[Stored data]
━━━━━━━━━━━━━━━━━━━━
Lemma run_tx_Throw self tx i ctx env imp : fails_quietly (run_tx self tx i ctx env imp).
Proof.
  unfold run_tx. cbv zeta.
  apply fails_quietly_bind; [apply quiet_check|intros _].
  apply fails_quietly_bind; [apply quiet_run_tx_pretty|intros b].
  apply fails_quietly_bind.
  { destruct (vr_result (bt_result b)); first [apply quiet_ret|apply quiet_throw]. }
  intros _. apply fails_quietly_bind; [destruct imp; [apply quiet_bump_nonce|apply quiet_ret]|intros _].
  apply fails_quietly_bind; [apply quiet_new_bytecodes|intros bs].
  apply fails_quietly_no_throw. repeat (apply no_throw_bind; [|intros ?]); auto with node.
  - destruct (_ <=? _); auto with node.
  - destruct (create_debug_output _ _ _ _) as [[]|]; auto with node.
Qed.

(** ** The batch *)

(** How the results of a run sit in the batch: the transactions they belong
    to are a sublist of the batch, numbered without gaps. *)
Fixpoint all_placed (ctx : BlockContext) (env : L1BatchEnv) (i start : Z)
    (rs : list TransactionResult) : Prop :=
  match rs with
  | [] => True
  | r :: rs =>
      placed ctx env i start (info_tx (tr_info r)) r ∧
      all_placed ctx env (i + 1) (start + Z.of_nat (length (rc_l2_to_l1_logs (tr_receipt r)))) rs
  end.

Lemma all_placed_lookup ctx env i start rs k r :
  all_placed ctx env i start rs → rs !! k = Some r →
  ∃ start', placed ctx env (i + Z.of_nat k) start' (info_tx (tr_info r)) r.
Proof.
  revert i start k. induction rs as [|r' rs IH]; intros i start k Hp Hk; [done|].
  destruct Hp as [H1 H2], k as [|k]; simplify_eq/=.
  - exists start. by rewrite Z.add_0_r.
  - destruct (IH _ _ _ H2 Hk) as [start' ?]. exists start'.
    replace (i + Z.of_nat (S k)) with (i + 1 + Z.of_nat k) by lia. done.
Qed.

Lemma all_placed_l2_logs ctx env i start rs :
  all_placed ctx env i start rs →
  l2l1_log_index <$> (rs ≫= λ r, rc_l2_to_l1_logs (tr_receipt r)) =
  seqZ start (Z.of_nat (length (rs ≫= λ r, rc_l2_to_l1_logs (tr_receipt r)))).
Proof.
  revert i start. induction rs as [|r rs IH]; intros i start Hp; [done|]. destruct Hp as [H1 H2].
  csimpl. rewrite fmap_app, length_app, Nat2Z.inj_add, seqZ_app by lia. f_equal.
  - apply (pl_l2_logs _ _ _ _ _ _ H1).
  - by apply (IH _ _ H2).
Qed.

Lemma run_txs_Ret self ctx env imp i txs s rs s' :
  run_txs self ctx env imp i txs s = Ret rs s' →
  ((λ r, info_tx (tr_info r)) <$> rs) `sublist_of` txs ∧
  all_placed ctx env i (rs_next_log_index s) rs ∧ same_but_storage (rs_node s) (rs_node s').
Proof.
  revert i s rs. induction txs as [|tx txs IH]; intros i s rs H.
  { injection H as <- <-. split_and!; [constructor|done|reflexivity]. }
  simpl in H. apply bind_Ret in H as (res&s1&H1&H). unfold capture in H1.
  destruct (run_tx self tx i ctx env imp s) as [r s2|e s2|msg|] eqn:Hrun; try done;
    injection H1 as <- <-.
  - apply run_tx_Ret in Hrun as (Hp&Hn&Hidx).
    apply bind_Ret in H as (rest&s3&H3&H). injection H as <- <-.
    apply IH in H3 as (Hsub&Hall&Hn'). csimpl. rewrite (pl_tx _ _ _ _ _ _ Hp). split_and!.
    + by constructor.
    + done.
    + by rewrite <-Hidx.
    + by etrans.
  - apply run_tx_Throw in Hrun as [Hn Hidx].
    assert (∃ s3, run_txs self ctx env imp i txs s3 = Ret rs s' ∧
      same_but_storage (rs_node s2) (rs_node s3) ∧ rs_next_log_index s3 = rs_next_log_index s2)
      as (s3&H3&Hn3&Hidx3).
    { destruct e; try discriminate;
        (apply bind_Ret in H as ([]&s3&H2&H); exists s3; split; [exact H|];
         match type of H2 with ?m _ = _ => apply (quiet_on_vm (λ v, v' ← rollback_last_tx v; mret (tt, v')) s2 s3) end;
         by rewrite H2). }
    apply IH in H3 as (Hsub&Hall&Hn'). split_and!.
    + by constructor.
    + by rewrite <-Hidx, <-Hidx3.
    + etrans; [exact Hn|]. by etrans.
Qed.

(** ** The environment of a batch *)
Lemma create_l1_batch_env_Ret (n : Node) env ctx n' :
  create_l1_batch_env n = Ret (env, ctx) n' →
  same_but_storage n n' ∧ bc_timestamp ctx = peek_next_timestamp (time n) ∧
  be_number env = bc_batch ctx ∧ be_timestamp env = bc_timestamp ctx ∧
  be_first_l2_block env =
    mkL2BlockEnv (as_u32 (bc_miniblock ctx)) (bc_timestamp ctx) (bc_prev_block_hash ctx) 1.
Proof.
  unfold create_l1_batch_env. intros H.
  apply bind_Ret in H as (chain&s1&[= <- <-]&H). apply bind_Ret in H as (t&s2&[= <- <-]&H).
  apply bind_Ret in H as ([num last]&s3&H3&H). cbv zeta in H.
  apply bind_Ret in H as (fee&s4&[= <- <-]&H). injection H as <- <- <-. split; [|done].
  unfold on_storage, zoom in H3. destruct (last_env _ _ _ _); try done.
  injection H3 as _ <-. by eexists.
Qed.

Lemma quiet_close_batch self : quiet (close_batch self).
Proof.
  unfold close_batch. apply quiet_bind; [|intros fb].
  { destruct (generate_system_logs self); [apply quiet_on_vm|].
    apply quiet_bind; [apply quiet_on_vm|intros; apply quiet_ret]. }
  apply quiet_bind; [apply quiet_gets|intros modified].
  apply quiet_bind; [|intros; apply quiet_ret].
  destruct (is_failed _); [apply quiet_panic|apply quiet_ret].
Qed.

(** The blocks of a batch: the block itself and, unless it is empty, the
    virtual block that follows it, at the clock's next timestamp. *)
Definition closes_with (version : Z) (t : TimeState) (c0 : BlockContext) (empty : bool)
    (ctxs : list BlockContext) (t' : TimeState) : Prop :=
  if empty then ctxs = [c0] ∧ t' = t
  else ∃ c1, ctxs = [c0; c1] ∧ bc_batch c1 = bc_batch c0 ∧
    bc_miniblock c1 = saturating_add_u64 (bc_miniblock c0) 1 ∧ bc_prev_block_hash c1 = bc_hash c0 ∧
    bc_timestamp c1 = peek_next_timestamp t ∧
    bc_hash c1 = compute_hash version (as_u32 (bc_miniblock c1)) (bc_timestamp c1) (bc_hash c0) [] ∧
    t' = (advance_timestamp t).2.

Lemma close_blocks_Ret version c0 rs s ctxs s' :
  close_blocks version c0 rs s = Ret ctxs s' →
  closes_with version (time (rs_node s)) c0 (bool_decide (length rs = 0%nat)) ctxs (time (rs_node s')) ∧
  same_but_storage (set_time (time (rs_node s')) (rs_node s)) (rs_node s').
Proof.
  unfold close_blocks, closes_with. case_bool_decide as Hrs; intros H.
  { injection H as <- <-. split; [done|]. destruct (rs_node s); reflexivity. }
  apply bind_Ret in H as (t&s1&[= <- <-]&H).
  unfold new_block in H. destruct (advance_timestamp (time (rs_node s))) as [ts t'] eqn:Ht.
  apply bind_Ret in H as ([]&s2&[= <-]&H). cbv zeta in H.
  apply bind_Ret in H as ([]&s3&H3&H). injection H as <- <-.
  match type of H3 with on_vm ?f ?s0 = _ => destruct (quiet_on_vm f s0 s3) as [[st Hst] _]; [by rewrite H3|] end.
  rewrite Hst. simpl. split; [|by exists st]. eexists. split_and!; try done.
  simpl. by rewrite <-advance_peek, Ht.
Qed.

Lemma with_executor_Ret {A} env se (run : RunMo A) (n : Node) a n' :
  with_executor env se run n = Ret a n' →
  ∃ s s', rs_node s = n ∧ rs_next_log_index s = 0 ∧ run s = Ret a s' ∧ rs_node s' = n'.
Proof.
  unfold with_executor. destruct (run _) as [a' s'| | |] eqn:Hrun; intros [= <- <-].
  eexists _, s'. split_and!; [| |exact Hrun|]; done.
Qed.

(** What a run of [txs] on [n] leaves: the result [r], whose first block is
    that of [c0], and the node [n']. *)
Definition ran (impersonating : bool) (txs : list Transaction) (n n' : Node)
    (r : TxBatchExecutionResult) (c0 : BlockContext) : Prop :=
  let included := (λ tr, info_tx (tr_info tr)) <$> br_tx_results r in
  let version := blockchain_version n in
  head (br_block_ctxs r) = Some c0 ∧
  bc_timestamp c0 = peek_next_timestamp (time n) ∧
  be_number (br_batch_env r) = bc_batch c0 ∧ be_timestamp (br_batch_env r) = bc_timestamp c0 ∧
  bc_hash c0 = compute_hash version (as_u32 (bc_miniblock c0)) (bc_timestamp c0)
                 (bc_prev_block_hash c0) (tx_hash <$> included) ∧
  included `sublist_of` txs ∧
  all_placed (hash_block version (tx_hash <$> txs) c0) (br_batch_env r) 0 0 (br_tx_results r) ∧
  (included = txs → all_placed c0 (br_batch_env r) 0 0 (br_tx_results r)) ∧
  closes_with version (advance_timestamp (time n)).2 c0 (bool_decide (length included = 0%nat))
    (br_block_ctxs r) (time n') ∧
  same_but_storage (set_time (time n') n) n' ∧
  br_base_system_contracts_hashes r =
    bsc_hashes ((if impersonating then baseline_impersonating_contracts else baseline_contracts)
                  (system_contracts n)).

Lemma run_tx_batch_Ret self impersonating txs (n n' : Node) r :
  run_tx_batch self (mkTxBatch impersonating txs) n = Ret r n' →
  ∃ c0 ctx n1, ran impersonating txs n n' r c0 ∧
    create_l1_batch_env n = Ret (br_batch_env r, ctx) n1 ∧
    set_bc_hash (bc_hash ctx) c0 = ctx.
Proof.
  unfold run_tx_batch. intros H.
  apply bind_Ret in H as (sc&s1&[= <- <-]&H).
  apply bind_Ret in H as (base&s2&H2&H).
  assert (s2 = n ∧ base = (if impersonating then baseline_impersonating_contracts else baseline_contracts)
    (system_contracts n)) as [-> ->] by (by destruct impersonating; injection H2 as <- <-).
  cbv zeta in H. apply bind_Ret in H as (se&s3&[= <- <-]&H).
  apply bind_Ret in H as ([env ctx]&n1&H4&H). pose proof H4 as Henv.
  apply create_l1_batch_env_Ret in H4 as ([st1 ->]&Hts&Hnum&Hbts&_).
  apply bind_Ret in H as (adv&s5&[= <- <-]&H). apply bind_Ret in H as ([]&s6&[= <-]&H).
  apply bind_Ret in H as ([]&s7&H7&H).
  destruct (negb _); [discriminate|]. injection H7 as <-.
  apply with_executor_Ret in H as (s&s'&Hs&Hidx&H&<-).
  apply bind_Ret in H as (rs&s8&H8&H). apply run_txs_Ret in H8 as (Hsub&Hall&[st8 H8]).
  apply bind_Ret in H as (ctxs&s9&H9&H). apply close_blocks_Ret in H9 as [Hcl [st9 H9]].
  apply bind_Ret in H as ([fb md]&s10&H10&H). injection H as <- <-.
  destruct (quiet_close_batch self s9 s10) as [[st10 Hn10] _]; [by rewrite H10|].
  rewrite Hidx in Hall. simpl in Hcl. rewrite H8, Hs in Hcl. simpl in Hcl.
  assert (Hh : ∀ l, hash_block (blockchain_version n) (tx_hash <$> txs)
      (hash_block (blockchain_version n) l (hash_block (blockchain_version n) (tx_hash <$> txs) ctx)) =
    hash_block (blockchain_version n) (tx_hash <$> txs) ctx) by done.
  assert (Hrc : (λ r0, rc_transaction_hash (tr_receipt r0)) <$> rs =
    tx_hash <$> ((λ tr, info_tx (tr_info tr)) <$> rs)).
  { rewrite <-list_fmap_compose. apply list_fmap_ext. intros k tr Hk. simpl.
    destruct (all_placed_lookup _ _ _ _ _ _ _ Hall Hk) as [? Hp]. apply (pl_hash _ _ _ _ _ _ Hp). }
  rewrite Hrc in Hcl.
  set (c0 := hash_block _ (tx_hash <$> (_ <$> rs)) _) in *.
  exists c0, ctx, (set_storage st1 n). split; [|split; [exact Henv|by destruct ctx]].
  unfold ran. cbv zeta. cbn [fst snd br_tx_results br_block_ctxs br_batch_env br_base_system_contracts_hashes].
  rewrite length_fmap. fold c0. split_and!; try done.
  - unfold closes_with in Hcl. case_bool_decide; [destruct Hcl as [-> _]; done|].
    destruct Hcl as (c1&->&_). done.
  - intros Heq. unfold c0. simpl in Hall. unfold create_system_env. rewrite Heq. exact Hall.
  - by rewrite Hn10.
  - rewrite Hn10, H9, H8, Hs. by eexists.
Qed.

(** C3: a run of a batch.  The results belong to a sublist of the batch, in
    order, each with a receipt that puts it at its position in the block, all
    its logs included, with the indices of the L2-to-L1 logs running through
    the batch from 0, and only L2 transactions that are valid for the batch
    are among them; the block's hash is that of the included transactions; the
    receipts and logs carry the hash over all transactions of the batch, which
    is the block's if none was left out; an empty batch gives one block, any
    other a virtual block right after it; of the node only the storage and the
    clock change. *)
Theorem run_tx_batch_spec (self : VmRunner) (impersonating : bool) (txs : list Transaction) (n n' : Node)
    (r : TxBatchExecutionResult) :
  run_tx_batch self (mkTxBatch impersonating txs) n = Ret r n' →
  let included := (λ tr, info_tx (tr_info tr)) <$> br_tx_results r in
  let version := blockchain_version n in
  ∃ c0, head (br_block_ctxs r) = Some c0 ∧
    bc_timestamp c0 = peek_next_timestamp (time n) ∧
    be_number (br_batch_env r) = bc_batch c0 ∧ be_timestamp (br_batch_env r) = bc_timestamp c0 ∧
    bc_hash c0 = compute_hash version (as_u32 (bc_miniblock c0)) (bc_timestamp c0)
                   (bc_prev_block_hash c0) (tx_hash <$> included) ∧
    included `sublist_of` txs ∧
    all_placed (hash_block version (tx_hash <$> txs) c0) (br_batch_env r) 0 0 (br_tx_results r) ∧
    (included = txs → all_placed c0 (br_batch_env r) 0 0 (br_tx_results r)) ∧
    closes_with version (advance_timestamp (time n)).2 c0 (bool_decide (length included = 0%nat))
      (br_block_ctxs r) (time n') ∧
    same_but_storage (set_time (time n') n) n' ∧
    br_base_system_contracts_hashes r =
      bsc_hashes ((if impersonating then baseline_impersonating_contracts else baseline_contracts)
                    (system_contracts n)).
Proof. intros H. destruct (run_tx_batch_Ret _ _ _ _ _ _ H) as (c0&_&_&Hran&_). by exists c0. Qed.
━━━━━━━━━━━━━━━━━━━━
TASK TO CARRY OUT — Return the span of lines in the data above that opens at the line with "injection H3 as _ <-. by eexists." and closes at the line with "unfold with_executor. destruct", exactly, ends included, nothing else.

YOUR SOLUTION —
  injection H3 as _ <-. by eexists.
Qed.

Lemma quiet_close_batch self : quiet (close_batch self).
Proof.
  unfold close_batch. apply quiet_bind; [|intros fb].
  { destruct (generate_system_logs self); [apply quiet_on_vm|].
    apply quiet_bind; [apply quiet_on_vm|intros; apply quiet_ret]. }
  apply quiet_bind; [apply quiet_gets|intros modified].
  apply quiet_bind; [|intros; apply quiet_ret].
  destruct (is_failed _); [apply quiet_panic|apply quiet_ret].
Qed.

(** The blocks of a batch: the block itself and, unless it is empty, the
    virtual block that follows it, at the clock's next timestamp. *)
Definition closes_with (version : Z) (t : TimeState) (c0 : BlockContext) (empty : bool)
    (ctxs : list BlockContext) (t' : TimeState) : Prop :=
  if empty then ctxs = [c0] ∧ t' = t
  else ∃ c1, ctxs = [c0; c1] ∧ bc_batch c1 = bc_batch c0 ∧
    bc_miniblock c1 = saturating_add_u64 (bc_miniblock c0) 1 ∧ bc_prev_block_hash c1 = bc_hash c0 ∧
    bc_timestamp c1 = peek_next_timestamp t ∧
    bc_hash c1 = compute_hash version (as_u32 (bc_miniblock c1)) (bc_timestamp c1) (bc_hash c0) [] ∧
    t' = (advance_timestamp t).2.

Lemma close_blocks_Ret version c0 rs s ctxs s' :
  close_blocks version c0 rs s = Ret ctxs s' →
  closes_with version (time (rs_node s)) c0 (bool_decide (length rs = 0%nat)) ctxs (time (rs_node s')) ∧
  same_but_storage (set_time (time (rs_node s')) (rs_node s)) (rs_node s').
Proof.
  unfold close_blocks, closes_with. case_bool_decide as Hrs; intros H.
  { injection H as <- <-. split; [done|]. destruct (rs_node s); reflexivity. }
  apply bind_Ret in H as (t&s1&[= <- <-]&H).
  unfold new_block in H. destruct (advance_timestamp (time (rs_node s))) as [ts t'] eqn:Ht.
  apply bind_Ret in H as ([]&s2&[= <-]&H). cbv zeta in H.
  apply bind_Ret in H as ([]&s3&H3&H). injection H as <- <-.
  match type of H3 with on_vm ?f ?s0 = _ => destruct (quiet_on_vm f s0 s3) as [[st Hst] _]; [by rewrite H3|] end.
  rewrite Hst. simpl. split; [|by exists st]. eexists. split_and!; try done.
  simpl. by rewrite <-advance_peek, Ht.
Qed.

Lemma with_executor_Ret {A} env se (run : RunMo A) (n : Node) a n' :
  with_executor env se run n = Ret a n' →
  ∃ s s', rs_node s = n ∧ rs_next_log_index s = 0 ∧ run s = Ret a s' ∧ rs_node s' = n'.
Proof.
  unfold with_executor. destruct (run _) as [a' s'| | |] eqn:Hrun; intros [= <- <-].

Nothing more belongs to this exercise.